▶ [Task brief]:
Of the lines in the data below, write out exactly those from the one holding "(forall t, t" through the one holding "intros Hok. revert", both included.

####################

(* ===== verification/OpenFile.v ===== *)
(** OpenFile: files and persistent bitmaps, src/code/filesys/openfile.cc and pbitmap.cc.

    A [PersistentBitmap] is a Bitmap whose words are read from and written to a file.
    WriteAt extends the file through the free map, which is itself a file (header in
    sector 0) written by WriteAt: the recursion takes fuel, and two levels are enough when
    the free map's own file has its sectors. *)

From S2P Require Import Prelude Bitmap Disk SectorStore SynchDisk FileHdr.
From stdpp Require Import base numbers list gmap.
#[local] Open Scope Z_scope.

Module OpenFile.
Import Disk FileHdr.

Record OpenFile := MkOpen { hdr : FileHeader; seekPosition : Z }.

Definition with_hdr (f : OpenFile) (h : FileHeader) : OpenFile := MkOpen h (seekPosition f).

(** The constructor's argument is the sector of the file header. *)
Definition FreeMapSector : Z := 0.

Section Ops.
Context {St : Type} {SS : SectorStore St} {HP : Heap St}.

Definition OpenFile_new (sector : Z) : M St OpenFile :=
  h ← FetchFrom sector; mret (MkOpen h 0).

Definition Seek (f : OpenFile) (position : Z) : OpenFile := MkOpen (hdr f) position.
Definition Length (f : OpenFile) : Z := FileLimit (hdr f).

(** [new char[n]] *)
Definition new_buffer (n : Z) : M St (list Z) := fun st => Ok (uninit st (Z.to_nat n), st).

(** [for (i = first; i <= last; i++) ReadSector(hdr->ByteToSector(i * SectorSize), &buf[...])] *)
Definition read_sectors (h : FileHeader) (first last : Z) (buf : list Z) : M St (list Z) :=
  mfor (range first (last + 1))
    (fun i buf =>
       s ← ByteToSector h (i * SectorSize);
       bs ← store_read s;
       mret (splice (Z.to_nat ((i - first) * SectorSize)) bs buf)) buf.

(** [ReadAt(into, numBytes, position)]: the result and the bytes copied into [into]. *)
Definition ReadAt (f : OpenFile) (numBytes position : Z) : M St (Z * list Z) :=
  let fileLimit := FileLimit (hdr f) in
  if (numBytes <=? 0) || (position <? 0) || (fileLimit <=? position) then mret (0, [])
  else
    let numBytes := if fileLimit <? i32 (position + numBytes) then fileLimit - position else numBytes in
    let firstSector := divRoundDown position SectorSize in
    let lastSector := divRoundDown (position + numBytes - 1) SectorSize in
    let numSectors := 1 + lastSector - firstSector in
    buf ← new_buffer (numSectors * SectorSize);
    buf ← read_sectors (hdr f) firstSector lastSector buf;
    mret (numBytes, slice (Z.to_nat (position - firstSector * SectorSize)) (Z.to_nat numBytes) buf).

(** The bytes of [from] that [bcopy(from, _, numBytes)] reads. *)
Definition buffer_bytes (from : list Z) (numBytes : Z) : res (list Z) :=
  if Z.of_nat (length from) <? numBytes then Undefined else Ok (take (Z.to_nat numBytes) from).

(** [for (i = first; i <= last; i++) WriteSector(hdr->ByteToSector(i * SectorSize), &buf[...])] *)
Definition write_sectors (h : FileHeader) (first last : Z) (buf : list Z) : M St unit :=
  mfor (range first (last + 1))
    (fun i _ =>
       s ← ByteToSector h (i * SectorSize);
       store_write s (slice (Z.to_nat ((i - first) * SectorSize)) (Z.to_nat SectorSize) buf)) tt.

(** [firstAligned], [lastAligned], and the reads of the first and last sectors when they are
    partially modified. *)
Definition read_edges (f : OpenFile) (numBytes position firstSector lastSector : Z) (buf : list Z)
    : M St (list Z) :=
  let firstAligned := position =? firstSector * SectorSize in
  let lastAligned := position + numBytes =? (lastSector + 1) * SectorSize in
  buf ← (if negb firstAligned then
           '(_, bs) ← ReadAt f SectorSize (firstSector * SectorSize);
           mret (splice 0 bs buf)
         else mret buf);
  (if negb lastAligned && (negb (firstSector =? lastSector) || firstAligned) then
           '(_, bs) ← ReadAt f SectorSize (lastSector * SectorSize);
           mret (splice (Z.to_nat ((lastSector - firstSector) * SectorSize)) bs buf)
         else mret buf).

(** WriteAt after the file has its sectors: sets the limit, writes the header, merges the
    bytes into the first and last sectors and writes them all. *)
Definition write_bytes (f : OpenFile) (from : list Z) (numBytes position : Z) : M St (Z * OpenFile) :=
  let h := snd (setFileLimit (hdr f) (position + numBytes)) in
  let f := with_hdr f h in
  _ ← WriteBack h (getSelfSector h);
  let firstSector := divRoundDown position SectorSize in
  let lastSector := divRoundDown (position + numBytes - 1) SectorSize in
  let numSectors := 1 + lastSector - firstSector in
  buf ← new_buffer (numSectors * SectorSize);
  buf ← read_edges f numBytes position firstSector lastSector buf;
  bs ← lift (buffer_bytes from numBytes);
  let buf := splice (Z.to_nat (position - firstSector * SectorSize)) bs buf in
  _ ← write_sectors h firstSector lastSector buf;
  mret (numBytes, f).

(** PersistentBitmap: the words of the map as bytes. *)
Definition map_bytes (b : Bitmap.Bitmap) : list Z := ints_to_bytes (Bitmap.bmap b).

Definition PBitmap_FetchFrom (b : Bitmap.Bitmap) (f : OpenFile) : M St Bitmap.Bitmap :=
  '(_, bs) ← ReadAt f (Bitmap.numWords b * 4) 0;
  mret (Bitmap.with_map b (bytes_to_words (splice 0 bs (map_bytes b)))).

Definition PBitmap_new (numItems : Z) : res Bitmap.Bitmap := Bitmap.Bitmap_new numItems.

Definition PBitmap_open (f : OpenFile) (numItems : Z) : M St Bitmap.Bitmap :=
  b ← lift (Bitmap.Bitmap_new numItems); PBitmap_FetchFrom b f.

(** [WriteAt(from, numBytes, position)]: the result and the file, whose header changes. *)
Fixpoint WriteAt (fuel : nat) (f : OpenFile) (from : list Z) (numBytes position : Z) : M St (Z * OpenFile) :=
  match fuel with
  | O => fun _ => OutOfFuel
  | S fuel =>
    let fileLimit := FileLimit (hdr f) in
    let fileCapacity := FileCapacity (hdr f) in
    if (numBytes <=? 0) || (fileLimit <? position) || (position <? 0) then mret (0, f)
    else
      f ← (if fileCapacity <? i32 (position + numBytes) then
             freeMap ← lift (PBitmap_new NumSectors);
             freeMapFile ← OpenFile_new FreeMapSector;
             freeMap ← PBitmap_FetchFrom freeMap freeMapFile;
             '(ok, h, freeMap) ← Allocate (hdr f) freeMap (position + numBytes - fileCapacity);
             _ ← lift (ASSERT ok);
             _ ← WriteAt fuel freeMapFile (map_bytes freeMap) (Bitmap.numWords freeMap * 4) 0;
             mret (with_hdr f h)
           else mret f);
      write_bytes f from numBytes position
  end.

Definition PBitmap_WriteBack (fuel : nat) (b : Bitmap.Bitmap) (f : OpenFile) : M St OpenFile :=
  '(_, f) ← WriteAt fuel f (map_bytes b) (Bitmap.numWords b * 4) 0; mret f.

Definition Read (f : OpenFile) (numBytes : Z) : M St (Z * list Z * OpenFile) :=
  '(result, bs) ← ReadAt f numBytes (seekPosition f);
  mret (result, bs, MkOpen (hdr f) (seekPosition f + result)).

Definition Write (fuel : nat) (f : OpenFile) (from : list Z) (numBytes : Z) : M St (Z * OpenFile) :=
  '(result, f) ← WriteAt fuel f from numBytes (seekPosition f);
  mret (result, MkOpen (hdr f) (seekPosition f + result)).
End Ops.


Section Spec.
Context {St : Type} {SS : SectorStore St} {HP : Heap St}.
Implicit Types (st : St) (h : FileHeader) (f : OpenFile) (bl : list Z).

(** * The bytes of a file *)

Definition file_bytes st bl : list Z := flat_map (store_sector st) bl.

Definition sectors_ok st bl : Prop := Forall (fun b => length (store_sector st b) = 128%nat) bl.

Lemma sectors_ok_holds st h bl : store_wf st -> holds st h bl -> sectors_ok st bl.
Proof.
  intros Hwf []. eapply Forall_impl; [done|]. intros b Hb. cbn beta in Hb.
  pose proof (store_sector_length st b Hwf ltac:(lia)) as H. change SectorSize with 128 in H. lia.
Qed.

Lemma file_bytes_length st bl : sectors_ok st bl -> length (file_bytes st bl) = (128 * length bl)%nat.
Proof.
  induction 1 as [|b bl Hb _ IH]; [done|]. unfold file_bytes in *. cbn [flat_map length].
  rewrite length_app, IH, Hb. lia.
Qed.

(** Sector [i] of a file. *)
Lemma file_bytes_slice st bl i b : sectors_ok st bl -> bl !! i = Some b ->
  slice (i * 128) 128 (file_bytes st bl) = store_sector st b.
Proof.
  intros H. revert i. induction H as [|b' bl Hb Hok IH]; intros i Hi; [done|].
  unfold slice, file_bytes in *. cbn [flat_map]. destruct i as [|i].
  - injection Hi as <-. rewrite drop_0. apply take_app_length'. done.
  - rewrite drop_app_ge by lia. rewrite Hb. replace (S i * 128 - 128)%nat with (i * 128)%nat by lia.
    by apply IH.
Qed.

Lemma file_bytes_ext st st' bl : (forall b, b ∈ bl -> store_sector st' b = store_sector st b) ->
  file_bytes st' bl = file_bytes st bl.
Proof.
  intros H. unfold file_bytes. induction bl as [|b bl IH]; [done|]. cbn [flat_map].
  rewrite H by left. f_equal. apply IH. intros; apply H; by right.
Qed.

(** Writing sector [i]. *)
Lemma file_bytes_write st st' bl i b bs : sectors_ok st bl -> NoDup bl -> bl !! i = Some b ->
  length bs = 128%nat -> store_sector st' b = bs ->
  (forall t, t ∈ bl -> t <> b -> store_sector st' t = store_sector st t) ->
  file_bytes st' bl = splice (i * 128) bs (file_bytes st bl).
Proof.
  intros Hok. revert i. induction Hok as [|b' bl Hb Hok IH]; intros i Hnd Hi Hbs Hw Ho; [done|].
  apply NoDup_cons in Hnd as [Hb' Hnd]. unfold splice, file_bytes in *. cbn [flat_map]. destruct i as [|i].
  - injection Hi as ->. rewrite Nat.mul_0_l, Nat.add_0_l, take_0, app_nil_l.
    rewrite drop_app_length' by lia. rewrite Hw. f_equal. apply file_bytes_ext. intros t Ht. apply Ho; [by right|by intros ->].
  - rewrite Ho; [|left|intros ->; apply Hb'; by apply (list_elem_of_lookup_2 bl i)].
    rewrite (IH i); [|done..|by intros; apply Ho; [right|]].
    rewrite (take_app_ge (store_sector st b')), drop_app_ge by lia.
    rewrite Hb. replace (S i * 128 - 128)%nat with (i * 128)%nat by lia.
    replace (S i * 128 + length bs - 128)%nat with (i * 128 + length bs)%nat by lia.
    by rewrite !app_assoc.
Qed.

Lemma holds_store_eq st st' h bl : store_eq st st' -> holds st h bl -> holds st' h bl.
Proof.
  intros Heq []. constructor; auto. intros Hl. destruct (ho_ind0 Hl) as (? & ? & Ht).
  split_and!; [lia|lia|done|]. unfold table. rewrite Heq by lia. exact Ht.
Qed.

####################

▶ [Solution to this exercise]:
  (forall t, t ∈ bl -> t <> b -> store_sector st' t = store_sector st t) ->
  file_bytes st' bl = splice (i * 128) bs (file_bytes st bl).
Proof.
  intros Hok. revert i. induction Hok as [|b' bl Hb Hok IH]; intros i Hnd Hi Hbs Hw Ho; [done|].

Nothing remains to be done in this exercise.